The increasingly pervasive ransomware epidemic has exposed the grim reality that many organizations aren’t securing their hybrid cloud infrastructures from bad actors who traverse from one cloud platform to the next looking for backed-up data. Unprotected hybrid cloud infrastructures leave valuable data and applications, including Microsoft 365, vulnerable to ransomware and a wide range of cyberattacks. During this week’s Microsoft Insights event, Rubrik and Microsoft provided examples of how their collaboration is stopping ransomware attacks and breach attempts.
Succeeding at zero trust cloud management
Getting hybrid cloud security right at the infrastructure and platform level at scale is hard. At a minimum, any zero trust cloud management system or platform needs to be designed on top of strong authentication, authorization, and accounting (AAA) framework or model for cybersecurity. AAA is essential for any zero trust hybrid cloud security platform to succeed. It will also need federated authentication and support for multifactor authentication (MFA) with single sign-on (SSO). There also needs to be role-based access controls that are granular and detailed to define the least privileged access and support for identity access management (IAM). Add to this the need for build-in use activity audit logs, and the framework emerges of what a true zero trust hybrid cloud management system looks like.

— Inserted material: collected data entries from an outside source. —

Lemma entries_app l k : entries_of (l ++ k) = entries_of l ++ entries_of k.
Proof. unfold entries_of. by rewrite flat_map_app. Qed.

Lemma directory_app offset l k :
  directory_of offset (l ++ k) = directory_of offset l ++ directory_of (offset + zlength (entries_of l)) k.
Proof.
  revert offset. induction l as [|[name raw] l IH]; intros offset; cbn [app directory_of entries_of flat_map fst snd].
  - f_equal. change (zlength []) with 0. lia.
  - rewrite IH, <- app_assoc, zlength_app. do 3 f_equal. fold (entries_of l). lia.
Qed.

(** A directory that is a bundle's: sorted, with the outer names. *)
Record bundle_names (names : list pystr) : Prop := {
  bn_sorted : StronglySorted (fun a b => str_ltb a b = true) names;
  bn_outer : forall n, n ∈ OUTER_NAMES -> n ∈ names }.

(** The last name of a directory that has the outer names is longer than a ZIP64
    locator, so there is none before the end record. *)
Lemma last_name_long l name :
  bundle_names (l ++ [name]) -> name ∈ ALLOWED_NAMES -> (20 <= length name)%nat.
Proof.
  intros [Hs Ho] Hn. assert (str_leb (u "runtime-dependencies.txt") name = true) as Hle.
  { assert (u "runtime-dependencies.txt" ∈ l ++ [name]) as Hin by (apply Ho; do 3 right; left).
    apply elem_of_app in Hin as [Hin| ->%list_elem_of_singleton]; [|apply str_leb_refl].
    apply str_ltb_leb. eapply (StronglySorted_app_1_elem_of _ _ _ _ _ Hs); [done|by left]. }
  apply (allowed_spec (fun n => implb (str_leb (u "runtime-dependencies.txt") n) (20 <=? length n)%nat)) in Hn.
  - rewrite Hle in Hn. by apply Nat.leb_le in Hn.
  - vm_compute. reflexivity.
Qed.
Lemma inspected_stage members ev : inspect_members members = Ok ev -> ascii_document (ii_stage_a ev) = true.
Proof.
  intros Hi%inspect_members_Ok. destruct (in_stage _ _ Hi) as (stage & He & ->). unfold evaluate_members in He. cbv zeta in He.
  apply bind_Ok in He as (r & _ & (snapshot & _ & (envelopes & _ & (books & _ & (bound & _ & (stage' & Hs & [= _ ->])%bind_Ok)%bind_Ok)%bind_Ok)%bind_Ok)%bind_Ok).
  apply evaluated_shape in Hs as (Hrun & Hsch & Hpkg). unfold stage_document. rewrite Hsch, Hpkg. cbn [ascii_document].
  apply andb_true_iff. split; [vm_compute; reflexivity|]. cbn [forallb fst snd ascii_document].
  assert (ascii_document match capture_run_id stage with Some run => JStr (uuid_str run) | None => JNull end = true) as ->.
  { destruct (capture_run_id stage) as [run|]; [|done]. by apply uuid_ascii, Hrun. }
  assert (ascii_text (decision_value (sd_decision stage)) = true) as -> by by destruct (sd_decision stage).
  assert (forallb ascii_document (map (fun r => JStr (reason_value r)) (Decision.reasons stage)) = true) as ->; [|vm_compute; reflexivity].
  apply forallb_forall. intros x (c & <- & _)%in_map_iff. by destruct c.
Qed.

(** ** The sections of the report *)

Lemma nonempty_ascii s : nonempty_ascii_text s = true -> ascii_text s = true.
Proof.
  intros [_ Hs]%andb_true_iff. unfold ascii_text. rewrite forallb_forall in *. intros c Hc%Hs. unfold printable_ascii in Hc.
  reflect_bools. rewrite !(proj2 (Z.leb_le _ _)) by lia. done.
Qed.

Lemma sha256_ascii s : sha256_text s = true -> ascii_text s = true.
Proof.
  intros [_ Hs]%andb_true_iff. apply lower_hex_ascii, Forall_forall. rewrite forallb_forall in Hs.
  intros c Hc%list_elem_of_In%Hs. unfold hexchar. apply orb_true_iff in Hc as [[?%Z.leb_le ?%Z.leb_le]%andb_true_iff|[?%Z.leb_le ?%Z.leb_le]%andb_true_iff]; lia.
Qed.

Lemma exact_str_ascii x : ascii_text (exact_str x) = true.
Proof. apply ascii_printable. eapply Forall_impl; [apply exact_str_chars|]. unfold printable. cbn. lia. Qed.

Lemma rational_ascii q j : rational q = Ok j -> ascii_document j = true.
Proof.
  unfold rational. intros (n & Hn%str_int_ascii & (d & Hd%str_int_ascii & [= <-])%bind_Ok)%bind_Ok.
  cbn [ascii_document]. apply andb_true_iff. split; [vm_compute; reflexivity|]. cbn [forallb fst snd ascii_document]. by rewrite Hn, Hd.
Qed.

(** A document whose members are ASCII, under the names of a list. *)
Lemma ascii_named d :
  bool_decide (NoDup (map fst d)) = true -> forallb ascii_text (map fst d) = true -> forallb ascii_document (map snd d) = true ->
  ascii_document (JDict d) = true.
Proof.
  intros Hnd Hk Hv. cbn [ascii_document]. rewrite Hnd. cbn [andb]. clear Hnd. induction d as [|[k x] d IH]; [done|].
  cbn [map forallb fst snd] in *. apply andb_true_iff in Hk as [-> Hk]. apply andb_true_iff in Hv as [-> Hv]. by apply IH.
Qed.

Lemma identity_ascii book m : policy_bound book m -> ascii_document (identity_section m) = true.
Proof.
  intros [_ Hwf Hset _ _]. pose proof (mw_texts _ Hwf) as Ht. rewrite !Forall_cons in Ht. destruct Ht as (_ & Hv%nonempty_ascii & _ & _ & Hr%nonempty_ascii & _).
  pose proof (sha256_ascii _ (mw_sha256 _ Hwf)) as Hs. unfold identity_section. rewrite Hset. apply ascii_named; [vm_compute; reflexivity..|].
  unfold texts. cbn [map app forallb fst snd ascii_document]. rewrite Hv, Hr, Hs. vm_compute. reflexivity.
Qed.

Lemma calculation_ascii quantity fill impact j : calculation_section quantity fill impact = Ok j -> ascii_document j = true.
Proof.
  unfold calculation_section, quantities. cbn [mapR fst snd]. intros Hj. inv_ok.
  repeat match goal with H : rational _ = Ok _ |- _ => apply rational_ascii in H | H : display _ = Ok _ |- _ => apply display_ascii in H end.
  apply ascii_named; [vm_compute; reflexivity..|]. cbn [map app forallb fst snd ascii_document].
  rewrite exact_str_ascii. repeat match goal with H : ascii_document _ = true |- _ => rewrite H; clear H | H : ascii_text _ = true |- _ => rewrite H; clear H end.
  vm_compute. reflexivity.
Qed.

Lemma quality_ascii fixture live stage : ascii_document stage = true -> ascii_document (quality_section fixture live stage) = true.
Proof.
  intros Hs. unfold quality_section. apply ascii_named; [vm_compute; reflexivity..|]. cbn [map app forallb snd]. rewrite Hs.
  destruct fixture, live; vm_compute; reflexivity.
Qed.

Lemma input_files_ascii inputs : forallb ascii_text (map fst inputs) = true -> ascii_document (input_files inputs) = true.
Proof.
  intros Hn. unfold input_files. cbn [ascii_document]. apply forallb_forall. intros x (m & <- & Hm)%in_map_iff.
  apply ascii_named; [vm_compute; reflexivity..|]. cbn [map forallb snd ascii_document]. rewrite digest_ascii. cbn [andb].
  rewrite andb_true_r. rewrite forallb_forall in Hn. apply Hn, in_map. unfold sort_items in Hm.
  apply list_elem_of_In in Hm. rewrite py_sorted_perm in Hm. by apply list_elem_of_In.
Qed.

Lemma reproducibility_ascii commit dependencies inputs :
  ascii_text commit = true -> forallb ascii_text (map fst inputs) = true ->
  ascii_document (reproducibility_section commit dependencies inputs) = true.
Proof.
  intros Hc Hi. unfold reproducibility_section. apply ascii_named; [vm_compute; reflexivity..|].
  cbn [map forallb fst snd ascii_document]. rewrite Hc, input_files_ascii, digest_ascii by done. vm_compute. reflexivity.
Qed.

(** *** The DEX sections *)

Lemma header_hash probe block hash stamp : decode_header probe = Ok (block, hash, stamp) -> ascii_document hash = true.
Proof.
  unfold decode_header. intros (url & _ & ([] & _ & (chain & _ & ([] & _ & Hh)%bind_Ok)%bind_Ok)%bind_Ok)%bind_Ok.
  apply bind_Ok in Hh as (header & _ & (number & _ & Hh)%bind_Ok). destruct number as [| | | |text| |]; try done.
  apply bind_Ok in Hh as ([] & _ & (hash' & _ & (fine & Hm & ([] & Hf%require_Ok & Hh)%bind_Ok)%bind_Ok)%bind_Ok).
  apply bind_Ok in Hh as (st & _ & (ts & _ & (after & _ & [= <- <- <-])%bind_Ok)%bind_Ok).
  destruct hash'; try done. injection Hm as <-. by apply hash_ascii.
Qed.

Lemma probe_texts probe amount token r :
  decode_probe probe amount token = Ok r -> ascii_text (block_number r) = true /\ ascii_document (block_hash r) = true.
Proof.
  unfold decode_probe. rewrite or_invalid_Ok. destruct probe as [| | | | | |d]; try done. cbn [decode_probe_body].
  intros ([[block hash] stamp] & Hh%header_hash & Hr)%bind_Ok. apply bind_Ok in Hr as (items & _ & Hr). destruct items as [| | | | |items|]; try done.
  do 10 (apply bind_Ok in Hr as (? & _ & Hr)). apply bind_Ok in Hr as (reserves & _ & Hr).
  destruct reserves as [|musd [|btc [|last [|]]]]; try done. do 8 (apply bind_Ok in Hr as (? & _ & Hr)).
  apply bind_Ok in Hr as (router & _ & Hr). destruct router as [|r0 [|r1 [|r2 [|out [|]]]]]; try done.
  do 2 (apply bind_Ok in Hr as (? & _ & Hr)). destruct (if bool_decide (token = BTC) then _ else _) as [p q].
  do 2 (apply bind_Ok in Hr as (? & _ & Hr)). apply bind_Ok in Hr as (n & _ & (text & Ht%str_int_ascii & [= <-])%bind_Ok).
  by split.
Qed.

Lemma verified_probe capture v :
  verify_capture capture = Ok v -> ascii_text (block_number (vc_probe v)) = true /\ ascii_document (block_hash (vc_probe v)) = true.
Proof.
  unfold verify_capture. rewrite or_invalid_Ok. destruct capture as [| | | | | |d]; try done. unfold verify_body.
  intros ([] & _ & (schema & _ & ([] & _ & (source & _ & ([] & _ & Hv)%bind_Ok)%bind_Ok)%bind_Ok)%bind_Ok)%bind_Ok.
  apply bind_Ok in Hv as (side & _ & (text & _ & Hv)%bind_Ok). destruct side; try done. destruct text; try done.
  do 4 (apply bind_Ok in Hv as (? & _ & Hv)). apply bind_Ok in Hv as (amount & _ & Hv). cbv zeta in Hv.
  apply bind_Ok in Hv as (r & Hr & (_ & _ & [= <-])%bind_Ok). by apply probe_texts in Hr.
Qed.

Lemma quote_ascii selling musd btc fee mid q s :
  quote_of selling musd btc fee mid q = Ok s -> forallb ascii_document (map snd (quote_items s)) = true.
Proof.
  unfold quote_of, display_quantity. intros Hq. inv_ok.
  repeat match goal with H : py_str_int _ = Ok _ |- _ => apply str_int_ascii in H | H : display _ = Ok _ |- _ => apply display_ascii in H end.
  unfold quote_items. cbn [map forallb snd ascii_document sq_quantity sq_in sq_out sq_average sq_impact].
  by repeat match goal with H : ascii_text _ = true |- _ => rewrite H; clear H end.
Qed.

Lemma rung_ascii selling musd btc fee mid q j : ladder_rung selling musd btc fee mid q = Ok j -> ascii_document j = true.
Proof.
  unfold ladder_rung, display_quantity. destruct (quote_of _ _ _ _ _ _) as [s|e] eqn:E.
  - intros [= <-]. apply ascii_named; [vm_compute; reflexivity..|]. by eapply quote_ascii.
  - destruct (_ && _); [|done]. intros (quantity & (r & _ & Hs%display_ascii)%bind_Ok & [= <-])%bind_Ok.
    apply ascii_named; [vm_compute; reflexivity..|]. cbn [map forallb snd ascii_document]. by rewrite Hs.
Qed.

Lemma dex_report_ascii capture side quantity j :
  ascii_text side = true -> build_dex_report capture side quantity = Ok j -> ascii_document j = true.
Proof.
  intros Hside. unfold build_dex_report. intros (v & Hv%verified_probe & Hr)%bind_Ok. destruct Hv as [Hn Hh]. cbv zeta in Hr.
  apply bind_Ok in Hr as ([] & _ & (mid & _ & (s & Hs%quote_ascii & Hr)%bind_Ok)%bind_Ok).
  apply bind_Ok in Hr as (planned & _ & (router & Ho%str_int_ascii & ([] & _ & Hr)%bind_Ok)%bind_Ok).
  apply bind_Ok in Hr as (ladder & Hl & (shown & Hm%display_ascii & [= <-])%bind_Ok).
  assert (forallb ascii_document ladder = true) as Hladder.
  { apply forallb_forall. intros x Hx%list_elem_of_In. apply mapR_Ok in Hl. apply list_elem_of_lookup in Hx as [i Hi].
    destruct (Forall2_lookup_r _ _ _ _ _ Hl Hi) as (q & _ & Hq). by eapply rung_ascii. }
  unfold dex_document. apply ascii_named; [vm_compute; reflexivity..|]. rewrite !map_app, !forallb_app, Hs.
  cbn [map forallb snd ascii_document andb]. rewrite Hside, Hm, Ho, Hladder, Hn, Hh. cbn [andb fst].
  assert (ascii_text (EXPLORER ++ u "/block/" ++ block_number (vc_probe v)) = true) as ->
    by (apply (ascii_app EXPLORER); [vm_compute; reflexivity|by apply (ascii_app (u "/block/"))]).
  assert (ascii_text (sq_out s) = true) as ->; [|vm_compute; reflexivity].
  cbn [quote_items map snd forallb ascii_document] in Hs. by apply andb_true_iff in Hs as [_ [_ [Ho' _]%andb_true_iff]%andb_true_iff].
Qed.

Lemma comparison_ascii dex price side j : venue_comparison dex price side = Ok j -> ascii_document j = true.
Proof.
  unfold venue_comparison. cbv zeta. intros (amount & _ & (out & _ & (average & _ & (hl & Hh%display_ascii & Hj)%bind_Ok)%bind_Ok)%bind_Ok)%bind_Ok.
  apply bind_Ok in Hj as (mezo & Hm%display_ascii & (spread & _ & (shown & Hs%display_ascii & [= <-])%bind_Ok)%bind_Ok).
  apply ascii_named; [vm_compute; reflexivity..|]. cbn [map forallb snd ascii_document]. rewrite Hh, Hm, Hs.
  destruct (frac_eqb average price); [vm_compute; reflexivity|]. destruct (if str_eqb side (u "SELL") then _ else _); vm_compute; reflexivity.
Qed.

Lemma dex_section_ascii request fill capture dex :
  build_dex_section request fill capture = Ok dex ->
  forallb ascii_document (map snd (dex_items dex)) = true /\
  (map fst (dex_items dex) = [] \/ map fst (dex_items dex) = map u ["mezo_dex"; "venue_comparison"]%string) /\
  forallb ascii_text (map fst match dex with Some x => dx_extras x | None => [] end) = true.
Proof.
  unfold build_dex_section. destruct capture as [capture|]; [|intros [= <-]; by split_and!; try left].
  intros ([d extras] & Hd & Hr)%bind_Ok. apply try_except_Ok in Hd as [Hd|(e & _ & He)]; [|done].
  apply bind_Ok in Hd as (report & Hrep & (x & Hx & [= <- <-])%bind_Ok).
  apply dex_report_ascii in Hrep; [|by destruct (rq_side request)]. destruct report; try done.
  apply bind_Ok in Hr as (comparison & Hc%comparison_ascii & [= <-]). cbn [dex_items map fst snd forallb dx_report dx_comparison dx_extras].
  rewrite Hrep, Hc. split_and!; [done|by right|].
  unfold dex_members in Hx. apply bind_Ok in Hx as (b & _ & (calls & _ & (c & _ & [= <-])%bind_Ok)%bind_Ok). vm_compute. reflexivity.
Qed.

Rubrik's zero trust architecture is designed to excel in each of the core areas and has proven itself reliable in Microsoft Azure deployments. In August, Microsoft made an equity investment in Rubrik to accelerate the company’s ongoing efforts to defend Microsoft Azure customers from ransomware attacks and repeated attempts to breach Azure platforms and exfiltrate data. In investing, Microsoft committed to sharing go-to-market activities and co-engineering projects to deliver integrated zero trust data protection solutions built on Microsoft Azure. During this week's Ignite 2021 conference, the product demonstrations show how tightly integrated Rubrik and Microsoft 365, Azure, and other products are.
Rubrik's ongoing co-development with Microsoft delivers solid results, as seen during the Ignite presentation today. Rubrik can scale up to protect any amount of Azure VMs, managed disks across hybrid cloud configurations, secure Microsoft Exchange, OneDrive, SharePoint, and Teams. The following diagram explains how Rubrik and Microsoft integrated infrastructure to close the gaps hybrid cloud configurations create.
What’s noteworthy about the advances Microsoft and Rubrik demonstrated today are the following key takeaways regarding their zero trust architecture, DataGuardian, and the core set of technologies is based on that continue to become more integrated into the Azure architecture:
- Their immutable data platform is shutting down ransomware attempts – Data managed by Rubrik is never available in a read/write state to the client. This is true even during a restore or Live Mount operation. Additionally, since data cannot be overwritten, even infected data later ingested by Rubrik cannot infect other existing files or folders.
- Declarative policy engine scales well in Azure deployments – Rubrik allows administrators to abstract low-end tasks required to build and maintain data protection to focus on adding value at a more strategic level across the organization.
- A threat engine that works – As Rubrik collects each backup snapshot’s metadata, we leverage machine learning to build out a full perspective of what is going on with the workload. The deep neural network (DNN) is trained to identify trends across all samples and classify new data by their similarities without requiring human input. The result is that Rubrik detects anomalies, analyzes the threat, and helps accelerate recovery with a few clicks.
- Secure API-first architecture – Having an API-Driven Architecture means that every action in the Rubrik user interface (UI) has a corresponding API that is documented and available for use.